Example of use with a condensed snake-case version exploring the pi number in 32-bit/64-bit :

const float_32_to_bits = (n_float) => {
    if (typeof n_float !== "number")
        throw new Error("A float number is expected.")
    const buf = new ArrayBuffer(4)
    ;(new Float32Array(buf))[0] = n_float
    const tmp_1 = new Uint32Array(buf)[0]
    const tmp_2 = tmp_1.toString(2).padStart(32, "0")
    const sign = tmp_2.substring(0, 1)
    const expo = tmp_2.substring(1, 9)
    const mant = tmp_2.substring(9, 32)
    return [ sign, expo, mant ]
}

const float_64_to_bits = (n_double) => {
    if (typeof n_double !== "number")
        throw new Error("A float number is expected.")
    const buf = new ArrayBuffer(8);
    ;(new Float64Array(buf))[0] = n_double
    const arr = new Uint32Array(buf)
    let tmp = ""
    for(let i = 1; i >=0; --i) {
        const tmp_1 = arr[i]
        const tmp_2 = tmp_1.toString(2).padStart(32, "0")
        tmp += tmp_2
    }
    const sign = tmp.substring(0, 1)
    const expo = tmp.substring(1, 12)
    const mant = tmp.substring(12, 64)
    return [ sign, expo, mant ]
}

const bits_to_float_32 = (bits_string) => {
    bits_string = bits_string.padStart(32, "0").slice(-32)
    for(let i = 0; i < 32; ++i)
        if (bits_string[i] != '0' && bits_string[i] != '1')
            throw new Error("A 32-bit string is expected.")
    const buf = new ArrayBuffer(4);
    const tmp = new Uint8Array(buf);
    for(let a = 32, k = 0; a > 0; a -= 8)
        tmp[k++] = parseInt(bits_string.substring(a - 8, a), 2)
    return new Float32Array(buf)[0]
}

const bits_to_float_64 = (bits_string) => {
    for(let i = 0; i < 64; ++i)
        if (bits_string[i] != '0' && bits_string[i] != '1')
            throw new Error("A 64-bit string is expected.")
    bits_string = bits_string.padStart(64, "0").slice(-64)
    const buf = new ArrayBuffer(8);
    const tmp = new Uint8Array(buf);
    for(let a = 64, k = 0; a > 0; a -= 8)
        tmp[k++] = parseInt(bits_string.substring(a - 8, a), 2)
    return new Float64Array(buf)[0]
}


console.log(float_32_to_bits(Math.PI).join(' '))
console.log(float_64_to_bits(Math.PI).join(' '))
console.log(bits_to_float_32('01000000010010010000111111011011'))
console.log(bits_to_float_64('0100000000001001001000011111101101010100010001000010110100011000'))

Comments

-3

Like the other posters have said, JavaScript is loose typed, so there is no differentiation in data types from float to int or vice versa.

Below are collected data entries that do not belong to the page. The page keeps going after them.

(* ===== verification/Ids.v ===== *)
(** * Ids: time-ordered identifiers

    Module [Ids] models [include/parvane/ids.h]: [newUuidV7], as a function of
    the clock (milliseconds) and of what the generator of random bytes gave. *)

From S2P Require Import Prelude DomainSync.

Module Ids.
Import Base64.

(** [%02x] of one byte. *)
Definition hex2 (b : byte) : bytes :=
  [hexDigit (Z.shiftr (b2z b) 4); hexDigit (Z.land (b2z b) 15)].
Fixpoint hexes (l : bytes) : bytes :=
  match l with [] => [] | b :: l' => hex2 b ++ hexes l' end.

(** One octet of a 64-bit value: [(v >> k) & 0xFF]. *)
Definition octet (v k : Z) : byte := z2b (Z.land (Z.shiftr v k) 0xFF).

(** The two random words; [None] when [RAND_bytes] fails. *)
Definition randomWords (ms : Z) (rand : option (Z * Z)) : Z * Z :=
  match rand with
  | Some rs => rs
  | None => let r := u64 (ms * 0x9E3779B97F4A7C15) in (r, Z.shiftr r 13)
  end.

Definition newUuidV7 (ms : Z) (rand : option (Z * Z)) : bytes :=
  let '(r, r2) := randomWords ms rand in
  let randA := Z.land r2 0x0FFF in
  let b6 := z2b (Z.lor 0x70 (Z.land (Z.shiftr randA 8) 0x0F)) in
  let b7 := z2b (Z.land randA 0xFF) in
  let b8 := z2b (Z.lor 0x80 (Z.land (Z.shiftr r 56) 0x3F)) in
  hexes [octet ms 40; octet ms 32; octet ms 24; octet ms 16] ++ #"-"
  ++ hexes [octet ms 8; octet ms 0] ++ #"-" ++ hexes [b6; b7] ++ #"-"
  ++ hexes [b8; octet r 48] ++ #"-"
  ++ hexes [octet r 40; octet r 32; octet r 24; octet r 16; octet r 8; octet r 0].

(** *** Lemmas *)

(** The big-endian octets of a number. *)
Fixpoint be (n : nat) (v : Z) : bytes :=
  match n with
  | O => []
  | S m => octet v (8 * Z.of_nat m) :: be m v
  end.

Lemma octet_z (v k : Z) : (0 <= k)%Z -> b2z (octet v k) = ((v `div` 2 ^ k) `mod` 256)%Z.
Proof.
  intros Hk. unfold octet. rewrite b2z_z2b, shiftr_div, (land_ones_mod _ 8) by lia.
  zpow. apply Z.mod_small, Z.mod_pos_bound. lia.
Qed.

Lemma be_length (n : nat) (v : Z) : length (be n v) = n.
Proof. induction n as [|n IH]; cbn; [done|by rewrite IH]. Qed.

Lemma div_mod_pow (v : Z) (m : nat) : (0 <= v)%Z ->
  (v `mod` 256 ^ Z.of_nat (S m)
   = (v `div` 256 ^ Z.of_nat m) `mod` 256 * 256 ^ Z.of_nat m + v `mod` 256 ^ Z.of_nat m)%Z.
Proof.
  intros Hv. rewrite Nat2Z.inj_succ, Z.pow_succ_r by lia.
  rewrite (Z.mul_comm 256), Z.rem_mul_r by (assert (0 < 256 ^ Z.of_nat m)%Z by (apply Z.pow_pos_nonneg; lia); lia).
  lia.
Qed.

Lemma be_lt (n : nat) (a b : Z) : (0 <= a)%Z -> (0 <= b)%Z ->
  (a `mod` 256 ^ Z.of_nat n < b `mod` 256 ^ Z.of_nat n)%Z -> blt (be n a) (be n b) = true.
Proof.
  intros Ha Hb. induction n as [|m IH]; [rewrite !Z.mod_1_r; lia|]. intros H.
  rewrite !div_mod_pow in H by done. cbn [be blt].
  assert (2 ^ (8 * Z.of_nat m) = 256 ^ Z.of_nat m)%Z as E by (rewrite Z.pow_mul_r; [done|lia|lia]).
  rewrite !octet_z, !E by lia.
  assert (0 < 256 ^ Z.of_nat m)%Z as Hp by (apply Z.pow_pos_nonneg; lia).
  pose proof (Z.mod_pos_bound a (256 ^ Z.of_nat m) Hp).
  pose proof (Z.mod_pos_bound b (256 ^ Z.of_nat m) Hp).
  destruct (Z.ltb_spec ((a `div` 256 ^ Z.of_nat m) `mod` 256) ((b `div` 256 ^ Z.of_nat m) `mod` 256)); [done|].
  destruct (Z.ltb_spec ((b `div` 256 ^ Z.of_nat m) `mod` 256) ((a `div` 256 ^ Z.of_nat m) `mod` 256)); [nia|].
  apply IH. nia.
Qed.

Lemma blt_app_lt (a b x y : bytes) : length a = length b -> blt a b = true ->
  blt (a ++ x) (b ++ y) = true.
Proof.
  revert b. induction a as [|c a IH]; intros [|d b]; cbn; try done; try lia.
  intros Hl. repeat case_match; try done. apply IH. lia.
Qed.

Lemma blt_app_eq (a x y : bytes) : blt (a ++ x) (a ++ y) = blt x y.
Proof. induction a as [|c a IH]; cbn; [done|]. by rewrite Z.ltb_irrefl. Qed.

(** Two hexadecimal digits are ordered as their bytes. *)
Lemma hex2_lt (a b : byte) : (b2z a < b2z b)%Z -> blt (hex2 a) (hex2 b) = true.
Proof.
  intros H.
  assert (implb (b2z a <? b2z b)%Z (blt (hex2 a) (hex2 b)) = true) as E.
  { clear H. revert b. apply byte_forallb. revert a.
    apply (byte_forallb (fun a => forallb (fun b => implb (b2z a <? b2z b)%Z (blt (hex2 a) (hex2 b))) all_bytes)).
    by vm_compute. }
  by rewrite (proj2 (Z.ltb_lt _ _) H) in E.
Qed.

Lemma hexes_lt (a b : bytes) : length a = length b -> blt a b = true -> blt (hexes a) (hexes b) = true.
Proof.
  revert b. induction a as [|c a IH]; intros [|d b]; try done.
  intros Hl. cbn [blt hexes].
  destruct (Z.ltb_spec (b2z c) (b2z d)) as [E|E1].
  { intros _. apply blt_app_lt; [done|by apply hex2_lt]. }
  destruct (Z.ltb_spec (b2z d) (b2z c)) as [|E2]; [done|]. intros H.
  assert (c = d) as -> by (apply b2z_inj; lia). rewrite blt_app_eq. apply IH; [|done].
  cbn in Hl. lia.
Qed.

Lemma hexes_length (a : bytes) : length (hexes a) = 2 * length a.
Proof. induction a as [|c a IH]; [done|]. cbn in *. lia. Qed.

(** *** Properties *)

(** Property (identifiers in time order): an identifier made in a later
    millisecond is greater as a string, whatever the random parts; this is
    what the incremental synchronisation by [id > last_seen_id] relies on. *)
Theorem newUuidV7_ordered (ms ms' : Z) (rand rand' : option (Z * Z)) :
  (0 <= ms < ms')%Z -> (ms' < 2 ^ 48)%Z ->
  blt (newUuidV7 ms rand) (newUuidV7 ms' rand') = true.
Proof.
  intros H1 H2. unfold newUuidV7.
  destruct (randomWords ms rand) as [r r2]. destruct (randomWords ms' rand') as [q q2].
  assert (blt (be 6 ms) (be 6 ms') = true) as Hbe.
  { apply be_lt; [lia|lia|]. cbn in H2. change (256 ^ Z.of_nat 6)%Z with 281474976710656%Z.
    rewrite !Z.mod_small by lia. lia. }
  cbn [be Z.of_nat Z.mul] in Hbe.
  set (hi := [octet ms 40; octet ms 32; octet ms 24; octet ms 16]).
  set (hi' := [octet ms' 40; octet ms' 32; octet ms' 24; octet ms' 16]).
  change (blt (hi ++ [octet ms 8; octet ms 0]) (hi' ++ [octet ms' 8; octet ms' 0]) = true) in Hbe.
  destruct (blt hi hi') eqn:Ehi.
  { apply blt_app_lt; [by rewrite !hexes_length|]. by apply hexes_lt. }
  assert (hi = hi') as <-.
  { apply blt_total; [done|]. destruct (blt hi' hi) eqn:E; [|done].
    pose proof (blt_app_lt hi' hi [octet ms' 8; octet ms' 0] [octet ms 8; octet ms 0] eq_refl E) as E2.
    by rewrite (blt_asym _ _ Hbe) in E2. }
  rewrite blt_app_eq in Hbe. rewrite !blt_app_eq.
  apply blt_app_lt; [done|]. by apply hexes_lt.
Qed.

Lemma newUuidV7_ordered_witness :
  blt (newUuidV7 1760000000000 None) (newUuidV7 1760000000001 (Some (0, 0)%Z)) = true.
Proof. apply newUuidV7_ordered; [lia|]. cbn. lia. Defined.

(** Property (shape of identifiers): 36 characters, hyphens at their places,
    version digit 7 and the RFC variant. *)
Theorem newUuidV7_shape (ms : Z) (rand : option (Z * Z)) :
  length (newUuidV7 ms rand) = 36 /\
  (newUuidV7 ms rand !! 8, newUuidV7 ms rand !! 13, newUuidV7 ms rand !! 18, newUuidV7 ms rand !! 23)
    = (Some "-"%byte, Some "-"%byte, Some "-"%byte, Some "-"%byte) /\
  newUuidV7 ms rand !! 14 = Some "7"%byte /\
  (exists d, (8 <= d < 12)%Z /\ newUuidV7 ms rand !! 19 = Some (hexDigit d)).
Proof.
  unfold newUuidV7. destruct (randomWords ms rand) as [r r2].
  split; [done|]. split; [done|]. cbn [hexes hex2 app lookup list_lookup str].
  split.
  - cbn. f_equal.
    assert (0 <= Z.land (Z.shiftr (Z.land r2 0xFFF) 8) 0x0F < 16)%Z as H.
    { rewrite (land_ones_mod _ 4) by lia. apply Z.mod_pos_bound. lia. }
    revert H. generalize (Z.land (Z.shiftr (Z.land r2 0xFFF) 8) 0x0F). intros x Hx.
    apply (bool_decide_eq_true (hexDigit (Z.shiftr (b2z (z2b (Z.lor 0x70 x))) 4) = "7"%byte)).
    revert x Hx. apply (z_forallb 16 (fun x => bool_decide (hexDigit (Z.shiftr (b2z (z2b (Z.lor 0x70 x))) 4) = "7"%byte))).
    by vm_compute.
  - exists (Z.shiftr (b2z (z2b (Z.lor 0x80 (Z.land (Z.shiftr r 56) 0x3F)))) 4). split; [|done].
    assert (0 <= Z.land (Z.shiftr r 56) 0x3F < 64)%Z as H.
    { rewrite (land_ones_mod _ 6) by lia. apply Z.mod_pos_bound. lia. }
    revert H. generalize (Z.land (Z.shiftr r 56) 0x3F). intros x Hx.
    assert ((8 <=? Z.shiftr (b2z (z2b (Z.lor 0x80 x))) 4) && (Z.shiftr (b2z (z2b (Z.lor 0x80 x))) 4 <? 12)
      = true)%Z as E; [|lia].
    revert x Hx. apply (z_forallb 64 (fun x => (8 <=? Z.shiftr (b2z (z2b (Z.lor 0x80 x))) 4)
      && (Z.shiftr (b2z (z2b (Z.lor 0x80 x))) 4 <? 12))%Z). by vm_compute.
Qed.
End Ids.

However, what you're looking for is

float to int:

Math.floor( 3.9 ); // result: 3 (truncate everything past .) or
Math.round( 3.9 ); // result: 4 (round to nearest whole number)

Depending on which you'd like. In C/C++ it would essentially be using Math.floor to convert to integer from float.

int to float:

var a = 10;
a.toFixed( 3 ); // result: 10.000

1 Comment

That is not what he's looking. He's looking for the binary representation of a double. The '(int*)&a' in the question gives one a pointer to the machine-level (IEEE) bits of the double.